Pity the planet, all joy gone
from this sweet volcanic cone;
peace to our children when they fall
in small war on the heels of small
war—until the end of time
to police the earth, a ghost
orbiting forever lost
in our monotonous sublime.[4]
On a Sunday in September 1819, John Keats wrote ‘To Autumn’. The Odes, of which this is one of the most famous, were written, Robert Gittings notes, ‘in what Keats had now come to regard as a fever, a beating at the bars of life.’ Less than five months later, on the night of Thursday 3 February 1820, came the first showing of arterial blood, followed by a second, massive haemorrhage.[5]
There are less portentous Sundays, some offering simple (or complex) pleasure. ‘This is the day that Robert Burns delighted in,’ the Reverend Francis Kilvert remarked in his diary, ‘the first fine Sunday in May.’[6] Fifty years later, D. H. Lawrence was in receptive mood: ‘This Sunday morning, seeing the frost among the tangled, still savage bushes of Sardinia, my soul thrilled again. This was not all known. This was not all worked out. Life was not only a process of rediscovering backwards. It is that, also: and it is that intensely. Italy has given me back I know not what of myself, but a very, very great deal.’[7]
There was a time, not that long ago, when Sunday in this country was either a huge relief, peaceful and relaxing; or stupendously boring, enough to drive you up the wall, depending on your age, character and predilections. Norman Lewis remembered that ‘England, this April [1946], was an everlasting Sunday morning, lying under a spell of emptiness and silence.’[8]
And in the United States? Charles Reznikoff remembered ‘Sunday Walks in the Suburbs’, hardly an Edenic setting:
On stones mossed with hot dust, no shade but the thin, useless shadows of roadside grasses;
into the wood’s gloom, staring back at the blue flowers on stalks thin as threads.
He details rubbish, rats, scared dogs, old women, old men and remarks that:
This is where I walked night after night;
this is where I walked away many years.[9]
Henry Thoreau, though, sought to reach back to something precisely Edenic, before the religious disagreements that complicated the life of his friend and mentor Ralph Waldo Emerson: ‘It was a quiet Sunday morning, with more of the auroral rosy and white than of the yellow in it, as if it dated from earlier than the fall of man, and still preserved a heathenish integrity’.[10]
We could certainly do with a large infusion of integrity in public life. But heathenish? No, probably not. Always these complications. Sunday bloody Sunday, as they say. (U2, yes, but John Schlesinger first.)
References
[1] ‘Nemesis of Fire’, in The Tales of Algernon Blackwood (London: Martin Secker, 1938), 440-513. The story is about a ‘fire-elemental’, enraged by the desecration of a tomb and the theft of a ‘scarabaeus’, a gem in the form of the dung-beetle, sacred to the ancient Egyptians.
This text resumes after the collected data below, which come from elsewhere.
(** * explosive.fuse: the archive namespace mapper

    A shallow embedding of [src/explosive/fuse/mapper.py] (class
    [DefaultMapper]) and the properties of its namespace tree.

    Python dictionaries are finite maps ([gmap string _]); the tree of nested
    dictionaries is the inductive type [Node].  The methods mutate the tree in
    place through references into it ([current], [target]); a reference to a
    directory is modelled by the list of keys leading to it from the root
    (a [Cursor]), which is faithful because the tree never shares a
    dictionary between two places: every directory is created fresh by
    [mkdir].  Methods are computations in a small monad [M] carrying the
    object state, raised exceptions and the records sent to the logger. *)

From stdpp Require Import gmap strings list fin_maps.

Local Open Scope string_scope.
Local Open Scope Z_scope.
Local Open Scope list_scope.

(* ================================================================= *)
(** ** Data model *)

(** A directory value is a [dict], a file value is the tuple
    [(archive_path, filename, file_size)]. *)
#[warnings="-register-all"]
Inductive Node : Type :=
  | File (archive_path : string) (entry_name : string) (size : Z)
  | Dir (entries : gmap string Node).

(** The two attributes of [zipfile.ZipInfo] the mapper reads. *)
Record ZipInfo : Type := zipinfo {
  filename : string;
  file_size : Z;
}.

Inductive Exn : Type :=
  | ValueError (msg : string)
  | BadZipFile
  | FileNotFoundError
  | OtherException (what : string).

Inductive Result (A : Type) : Type :=
  | Return (a : A)
  | Raise (e : Exn).
Arguments Return {A} a.
Arguments Raise {A} e.

Inductive Level : Type := INFO | WARNING | EXCEPTION.

Definition LogRecord : Type := Level * string.

(** The pathmaker turns an entry name into directory fragments and a file
    name; a falsy file name ([None] or the empty string) marks a directory
    entry. *)
Definition PathMaker : Type := string → list string * option string.

Record DefaultMapper : Type := mkMapper {
  include_arcname : bool;
  overwrite : bool;
  pathmaker : PathMaker;
  mapping : gmap string Node;
}.

Definition Cursor : Type := list string.

(* ================================================================= *)
(** ** Python string helpers *)

Definition slash : Ascii.ascii := Ascii.Ascii true true true true false true false false.

(** [s.split('/')]: never empty, [''.split('/') = ['']]. *)
Fixpoint split (s : string) : list string :=
  match s with
  | EmptyString => [EmptyString]
  | String c s' =>
      if Ascii.eqb c slash then EmptyString :: split s'
      else match split s' with
           | [] => [String c EmptyString]
           | w :: ws => String c w :: ws
           end
  end.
[2] Wallace Stevens, ‘Sunday Morning’, The Collected Poems (New York: Vintage Books, 1982), 66-67, 69.
[3] See Lowell’s comments on the poem in The Letters of Robert Lowell, edited by Saskia Hamilton (New York: Farrar, Straus and Giroux, 2005), 485-486, 487.
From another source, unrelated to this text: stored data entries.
(** Lines 254-280: the events of the run and its outcome.  [metadata] is
    the parsed [split_assignments] entry of the model metadata, [None]
    when the model has none. *)
Definition run (model_proto : ModelProto) (metadata : option split_map)
    (include_all_nodes : bool)
  : list event * result (list (string * SplitDag)) :=
  match metadata with
  | None | Some [] => ([], Raise ValueError)
  | Some split_assignments =>
      match split_graph model_proto split_assignments include_all_nodes with
      | Raise e => ([], Raise e)
      | Ok (split_dags, []) =>
          (serialize_all split_dags, Ok (components split_dags))
      | Ok (split_dags, missing_vi) =>
          let call := InferShapes model_proto true in
          match foldM (resolve_step (infer_shapes model_proto true))
                      missing_vi split_dags with
          | Raise e => ([call], Raise e)
          | Ok resolved =>
              (call :: serialize_all resolved, Ok (components resolved))
          end
      end
  end.

End Orchestrator.

Arguments InferShapes {ModelProto} model_proto auto_merge.
Arguments Serialize {ModelProto} split_name split_dag.

(** The protos the collaborator yields for the deferred names carry those
    names. *)
Definition inferred_named (inferred : string -> list proto)
    (missing_vi : missing_map) : bool :=
  forallb (fun entry =>
             forallb (fun q => String.eqb (proto_name q) entry.1)
                     (inferred entry.1))
          missing_vi.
[4] Robert Lowell, Collected Poems, edited by Frank Bidart and David Gewanter (New York: Farrar, Straus and Giroux, 2003), 384, 385-386. See 933-936 for the magazine version of the poem, which included two more stanzas between the last two quoted here.
[5] Robert Gittings, John Keats (Harmondsworth: Penguin Books, 1971), 507, 508.
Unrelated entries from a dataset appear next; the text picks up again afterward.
(** * Seat inventory and booking ledger of the rideshare backend

    A shallow embedding of [backend/models/Ride.js], [backend/models/Booking.js],
    the handlers [bookRide], [cancelRide], [cancelBooking] of
    [backend/controllers/rideController.js] and [submitRating] of
    [backend/controllers/ratingController.js]; then of the further methods of
    the Ride model, the handlers [updateRideStatus] and [getAvailableSeats]
    and the search helpers of [rideController.js].

    Conventions.
    - A [Date] is its number of milliseconds since the epoch, a [Z]; the
      server clock is read once per request ([now]) and the time zone is UTC.
    - A JavaScript [Number] holding a seat count is a [Z]: the seat count of
      a request is a whole number or missing.  A price is a [Q].
      Comparisons of a millisecond difference divided by 3600000 against the
      integers 24 and 2 are exact in floating point, and so is halving; the
      product of a seat count and a price is exact when the price is a whole
      number, which the theorems on a total price assume.
    - An [ObjectId] is the string [toString()] prints, 24 hexadecimal
      digits.  A path that a query populated holds the referenced document:
      its [_id.toString()] is the identifier, its own [toString()] is the
      document as [util.inspect] prints it, which no identifier equals.
      Every reference to a user names a stored user.
    - Texts (addresses, search texts) are ASCII strings: [toLowerCase] maps
      the letters A-Z, and white space is the tab, the line terminators and
      the space.
    - The two collections are finite maps from [_id] to document.  Schema
      hooks written in the models (pre/post [save], pre [find]) run where
      Mongoose runs them: validation, then pre-save hooks, then the write,
      then post-save hooks; every query on the Ride model, including the one
      [populate] issues, passes through the pre-find hook.
    - Only the document fields the handlers read or write are kept. *)

From Stdlib Require Import ZArith QArith Qabs String Ascii List Lia Bool.
From stdpp Require Import gmap strings.

Import ListNotations.
Local Open Scope Z_scope.

Abbreviation ObjectId := string (only parsing).
Abbreviation Date := Z (only parsing).

(** ** Clock strings: [String.prototype.split] and [parseInt] *)

Module Js.

Definition isWhiteSpace (c : ascii) : bool :=
  let n := Z.of_nat (nat_of_ascii c) in
  ((9 <=? n) && (n <=? 13)) || (n =? 32).

Fixpoint trimStart (s : string) : string :=
  match s with
  | String c s' => if isWhiteSpace c then trimStart s' else s
  | EmptyString => s
  end.

Definition digitValue (radix : Z) (c : ascii) : option Z :=
  let n := Z.of_nat (nat_of_ascii c) in
  let v := if (48 <=? n) && (n <=? 57) then Some (n - 48)
           else if (97 <=? n) && (n <=? 122) then Some (n - 87)
           else if (65 <=? n) && (n <=? 90) then Some (n - 55)
           else None in
  match v with
  | Some d => if d <? radix then Some d else None
  | None => None
  end.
[6] Kilvert’s Diary, edited by William Plomer, Three volumes (London: Jonathan Cape, 1938, reissued 1969). Volume One (1 January 1870—19 August 1871), 329: entry for Sunday 7 May 1871.
[7] Lawrence, Sea and Sardinia (1921), in D. H. Lawrence and Italy (London: Penguin Books, 1997), 123.
[8] Lewis, The World, the World (London: Jonathan Cape, 1996), 18.
[9] Charles Reznikoff, Poems 1918-1936: Volume I of The Complete Poems of Charles Reznikoff, edited by Seamus Cooney, two volumes (Santa Barbara: Black Sparrow Press, 1978), 41.
[10] A Week on the Concord and Merrimack Rivers, in Henry David Thoreau, A Week on the Concord and Merrimack Rivers; Walden; The Maine Woods; Cape Cod (New York: Library of America, 1985), 36.